# WORK ORDER:
Read through the material below and copy each line in which the word "ErrMalformed" occurs.
-------- RECORDS FOR THIS TASK --------
Lemma marshal_node_eq buf n : node_wf n → marshal_node buf n = Ok (buf ++ enc_node n).
Proof.
  intros [_ _ H1 H2]. unfold marshal_node, PutUint64, enc_node.
  rewrite !PutString_ok by done. by rewrite <-!app_assoc.
Qed.

Lemma marshal_nodes_eq buf ns :
  Forall node_wf ns → marshal_nodes buf ns = Ok (buf ++ concat (enc_node <$> ns)).
Proof.
  intros H. revert buf. induction H as [|n ns Hn _ IH]; intros buf; simpl; [by rewrite app_nil_r|].
  rewrite marshal_node_eq by done. simpl. by rewrite IH, <-app_assoc.
Qed.

Lemma marshal_eq ns :
  Forall node_wf ns → (len ns < 2 ^ 16)%Z →
  marshal ns = Ok (be 2 (N.of_nat (length ns)) ++ concat (enc_node <$> ns)).
Proof.
  intros Hns Hl. unfold marshal, PutUint16, len in *. case_bool; [unfold MaxUint16 in *; lia|].
  rewrite u16_small by lia. by rewrite marshal_nodes_eq.
Qed.

Lemma marshal_no_panic ns : marshal ns ≠ Panic.
Proof.
  unfold marshal. case_bool; [done|]. generalize (PutUint16 [] (u16 (N.of_nat (length ns)))).
  induction ns as [|n ns IH]; intros buf; simpl; [done|].
  unfold marshal_node. destruct (PutString _ (ID n)) as [? []]; [done|].
  destruct (PutString _ (Addr n)) as [? []]; [done|]. apply IH. rewrite len_cons in *. lia.
Qed.

Lemma state_at_eq data off : (0 <= off)%Z → state_at data off = uint_at 1 data off.
Proof.
  intros Ho. unfold state_at, uint_at. change (Z.of_nat 1) with 1%Z. case_bool; [done|].
  destruct (slice_from data off) as [s| |] eqn:E; simpl; [|done..].
  apply slice_from_ok, at_cursor_len in E. destruct s as [|b s]; [autorewrite with kyria in E; lia|].
  simpl. by rewrite unbe_cons, N.mul_1_r, N.add_0_r.
Qed.

Lemma state_at_reads v : (v < 256)%N → reads state_at v [byte_of_N v].
Proof.
  intros Hv. assert (be 1 v = [byte_of_N v]) as <- by (rewrite be_S, N.div_1_r; done).
  destruct (uint_at_reads 1 v Hv) as [H1 H2].
  split; intros data off rest Hc; (rewrite state_at_eq by (destruct Hc; lia)); eauto.
Qed.

#[export] Instance state_at_reader : Reader state_at.
Proof. intros data off Ho. rewrite state_at_eq by done. by apply uint_at_reader. Qed.

Lemma unmarshal_node_reads n : node_wf n → reads unmarshal_node n (enc_node n).
Proof.
  destruct n as [id addr st inc]. intros [H1 H2 H3 H4]. simpl in *. unfold unmarshal_node, enc_node. simpl ID; simpl Addr; simpl State; simpl Incarnation.
  eapply (reads_bind state_at); [by apply state_at_reads|]. cbv beta.
  eapply (reads_bind Uint64); [by apply Uint64_reads|]. cbv beta.
  eapply (reads_bind String); [by apply String_reads|]. cbv beta.
  by apply (reads_map (λ a, mkNode id a st inc)), String_reads.
Qed.

#[export] Instance unmarshal_node_reader : Reader unmarshal_node.
Proof.
  unfold unmarshal_node.
  apply (reader_bind state_at (λ st b cursor, _)); [apply _|]. intros st.
  apply (reader_bind Uint64 (λ inc b cursor, _)); [apply _|]. intros inc.
  apply (reader_bind String (λ id b cursor, _)); [apply _|]. intros id.
  apply (reader_bind String (λ addr b cursor, _)); [apply _|]. intros addr. apply reader_ret.
Qed.

(** The whole packet as a reader. *)
Definition unmarshal_at (data : bytes) (off : Z) : gres binerr (list Node * Z) :=
  do (count, off) <- Uint16 data off; read_list unmarshal_node count data off.

Lemma unmarshal_eq data : unmarshal data = do (ns, _) <- unmarshal_at data 0; Ok ns.
Proof. unfold unmarshal, unmarshal_at. by destruct (Uint16 data 0) as [[k o]| |]. Qed.

#[export] Instance unmarshal_at_reader : Reader unmarshal_at.
Proof. apply (reader_bind Uint16 (λ count b off, read_list unmarshal_node count b off)); apply _. Qed.

Lemma unmarshal_at_reads ns :
  Forall node_wf ns → (len ns < 2 ^ 16)%Z →
  reads unmarshal_at ns (be 2 (N.of_nat (length ns)) ++ concat (enc_node <$> ns)).
Proof.
  intros Hns Hl. unfold len in Hl.
  apply (reads_bind Uint16 (N.of_nat (length ns)) _ (λ count b off, read_list unmarshal_node count b off)).
  - apply Uint16_reads. lia.
  - apply read_list_reads; [|done]. apply Forall2_fmap_r, Forall_Forall2_diag.
    eapply Forall_impl; [exact Hns|]. apply unmarshal_node_reads.
Qed.

(** What was decoded came from bytes, so every state is a byte. *)
Lemma unmarshal_states data ns : unmarshal data = Ok ns → Forall (λ n, State n < 256)%N ns.
Proof.
  rewrite unmarshal_eq. unfold unmarshal_at. destruct (Uint16 data 0) as [[k o]| |]; simpl; [|done..].
  destruct (read_list unmarshal_node k data o) as [[l o']| |] eqn:E; simpl; [|done..]. intros [= <-].
  unfold read_list in E. change l with (l, o').1.
  refine (for_range_inv (λ s, Forall (λ n, State n < 256)%N s.1) k _ ([], o) (l, o') _ _ E); [|by constructor].
  intros [acc c] s' Hs Hb. simpl in *.
  destruct (unmarshal_node data c) as [[n c']| |] eqn:En; simp_res.
  apply Forall_app. split; [done|]. constructor; [|done].
  unfold unmarshal_node in En. destruct (state_at data c) as [[st c1]| |] eqn:Es; simp_res.
  destruct (Uint64 data c1) as [[inc c2]| |]; simp_res.
  destruct (String data c2) as [[id c3]| |]; simp_res.
  destruct (String data c3) as [[addr c4]| |]; simp_res. unfold state_at in Es. case_bool; [done|].
  destruct (slice_from data c) as [[|b s]| |]; simp_res. apply byte_to_N_lt.
Qed.

Lemma unmarshal_no_panic data : unmarshal data ≠ Panic ∧ ∀ e, unmarshal data = Err e → e = ErrMalformed.
Proof.
  rewrite unmarshal_eq. pose proof (reader_safe (dec := unmarshal_at) data 0 ltac:(lia)) as H.
  destruct (unmarshal_at data 0) as [[ns o]|e|]; simpl; [done| |done]. split; [done|]. by intros ? [= <-].
Qed.

(** ** Rounds *)

Lemma elem_of_addCandidate cs a x : x ∈ addCandidate cs a ↔ x ∈ cs ∨ x = a.
Proof. unfold addCandidate. case_bool_decide; set_solver. Qed.

Lemma NoDup_addCandidate cs a : NoDup cs → NoDup (addCandidate cs a).
Proof.
  intros H. unfold addCandidate. case_bool_decide; [done|].
  apply NoDup_app. split_and!; [done|set_solver|apply NoDup_singleton].
Qed.

Lemma seeds_candidates cs l :
  NoDup cs → NoDup (foldl addCandidate cs l) ∧ ∀ x, x ∈ foldl addCandidate cs l ↔ x ∈ cs ∨ x ∈ l.
Proof.
  revert cs. induction l as [|a l IH]; intros cs H; simpl; [set_solver|].
  destruct (IH (addCandidate cs a) (NoDup_addCandidate cs a H)) as [H1 H2].
  split; [done|]. intros x. rewrite H2, elem_of_addCandidate. set_solver.
Qed.

Lemma peers_candidates self_id cs (l : list Node) :
  NoDup cs →
  let f := λ cs n, if bool_decide (ID n = self_id) then cs else addCandidate cs (Addr n) in
  NoDup (foldl f cs l) ∧
  ∀ x, x ∈ foldl f cs l ↔ x ∈ cs ∨ ∃ n, n ∈ l ∧ ID n ≠ self_id ∧ x = Addr n.
Proof.
  intros H f. revert cs H. induction l as [|n l IH]; intros cs H; simpl.
  { split; [done|]. intros x. set_solver. }
  destruct (IH (f cs n)) as [H1 H2].
  { unfold f. case_bool_decide; auto using NoDup_addCandidate. }
  split; [done|]. intros x. rewrite H2. unfold f. case_bool_decide as E.
  - setoid_rewrite elem_of_cons. split; [intros [?|(n' & ? & ? & ?)]; eauto 10|].
    intros [?|(n' & [->|?] & ? & ?)]; [by left|done|]. eauto 10.
  - rewrite elem_of_addCandidate. setoid_rewrite elem_of_cons. split.
    + intros [[?| ->]|(n' & ? & ? & ?)]; eauto 10.
    + intros [?|(n' & [->|?] & ? & ?)]; eauto 10.
Qed.

Lemma round_candidates_spec g sid alive :
  NoDup (round_candidates g sid alive) ∧
  ∀ x, x ∈ round_candidates g sid alive ↔
    (∃ n, n ∈ alive ∧ ID n ≠ sid ∧ x = Addr n) ∨ x ∈ seeds g.
Proof.
  destruct (peers_candidates sid [] alive (NoDup_nil_2)) as [H1 H2]. unfold round_candidates.
  destruct (seeds_candidates _ (seeds g) H1) as [H3 H4]. split; [done|].
  intros x. rewrite H4, H2, elem_of_nil. naive_solver.
Qed.

Lemma receive_spec g packet now :
  members_wf (members g) →
  ∃ g', receive g packet now = Ok g' ∧ members_wf (members g')
    ∧ (∀ ns, unmarshal packet = Ok ns → members g' = Merge (members g) ns now)
    ∧ (∀ e, unmarshal packet = Err e → g' = g).
Proof.
  intros Hg. destruct (unmarshal_no_panic packet) as [Hp _]. unfold receive.
  destruct (unmarshal packet) as [ns|e|] eqn:E; [| |done].
  - exists (with_members g (Merge (members g) ns now)).
    split_and!; [done|by apply roster_merge_wf, (unmarshal_states packet)|by intros ? [= <-]|done].
  - exists g. by split_and!.
Qed.

Lemma pickPeers_spec shuffle addrs k :
  (∀ l, shuffle l ≡ₚ l) → (0 <= k)%Z →
  ∃ peers, pickPeers shuffle addrs k = Ok peers ∧ peers = take (Z.to_nat k) (shuffle addrs)
    ∧ (len peers <= k)%Z ∧ peers ⊆ addrs.
Proof.
  intros Hsh Hk. unfold pickPeers. pose proof (len_nonneg (shuffle addrs)).
  assert (take (Z.to_nat (if (len (shuffle addrs) <? k)%Z then len (shuffle addrs) else k)) (shuffle addrs)
    = take (Z.to_nat k) (shuffle addrs)) as ->.
  { case_bool; [|done]. unfold len in *. rewrite !take_ge by lia. done. }
  destruct (Z.ltb_spec (if (len (shuffle addrs) <? k)%Z then len (shuffle addrs) else k) 0) as [Hn|_].
  { case_bool; lia. }
  eexists. split; [reflexivity|]. split_and!; [done| |].
  - unfold len. rewrite length_take. lia.
  - intros x Hx. rewrite <-(Hsh addrs). by eapply subseteq_take.
Qed.

(** ** Properties *)

(** C23: a gossip packet carries a view faithfully and nothing else harms.  A view
    whose fields fit the wire is marshalled; the packet, even followed by other
    bytes, is decoded to exactly that view, and cut short anywhere it is
    reported malformed.  Any datagram whatever leaves a well-formed roster:
    either what it decodes to is merged, or nothing changes. *)
Theorem gossip_packet (ns : list Node) (g : Gossiper) (now : Z) :
  Forall node_wf ns → (len ns < 2 ^ 16)%Z → members_wf (members g) →
  (∃ packet, marshal ns = Ok packet
    ∧ (∀ junk, unmarshal (packet ++ junk) = Ok ns)
    ∧ (∀ p, strict_prefix p packet → unmarshal p = Err ErrMalformed))
  ∧ ∀ packet, ∃ g', receive g packet now = Ok g' ∧ members_wf (members g')
    ∧ (∀ ns, unmarshal packet = Ok ns → members g' = Merge (members g) ns now)
    ∧ (∀ e, unmarshal packet = Err e → g' = g).
Proof.
  intros Hns Hl Hg. split; [|intros packet; by apply receive_spec].
  destruct (unmarshal_at_reads ns Hns Hl) as [H1 H2].
  eexists. split; [by apply marshal_eq|]. split.
  - intros junk. rewrite unmarshal_eq, (H1 _ 0%Z junk (at_cursor_start _)). done.
  - intros p Hp. by rewrite unmarshal_eq, (H2 p 0%Z p (at_cursor_start p) Hp).
Qed.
--------
# RESPONSE TO THE EXERCISE:
Lemma unmarshal_no_panic data : unmarshal data ≠ Panic ∧ ∀ e, unmarshal data = Err e → e = ErrMalformed.
    ∧ (∀ p, strict_prefix p packet → unmarshal p = Err ErrMalformed))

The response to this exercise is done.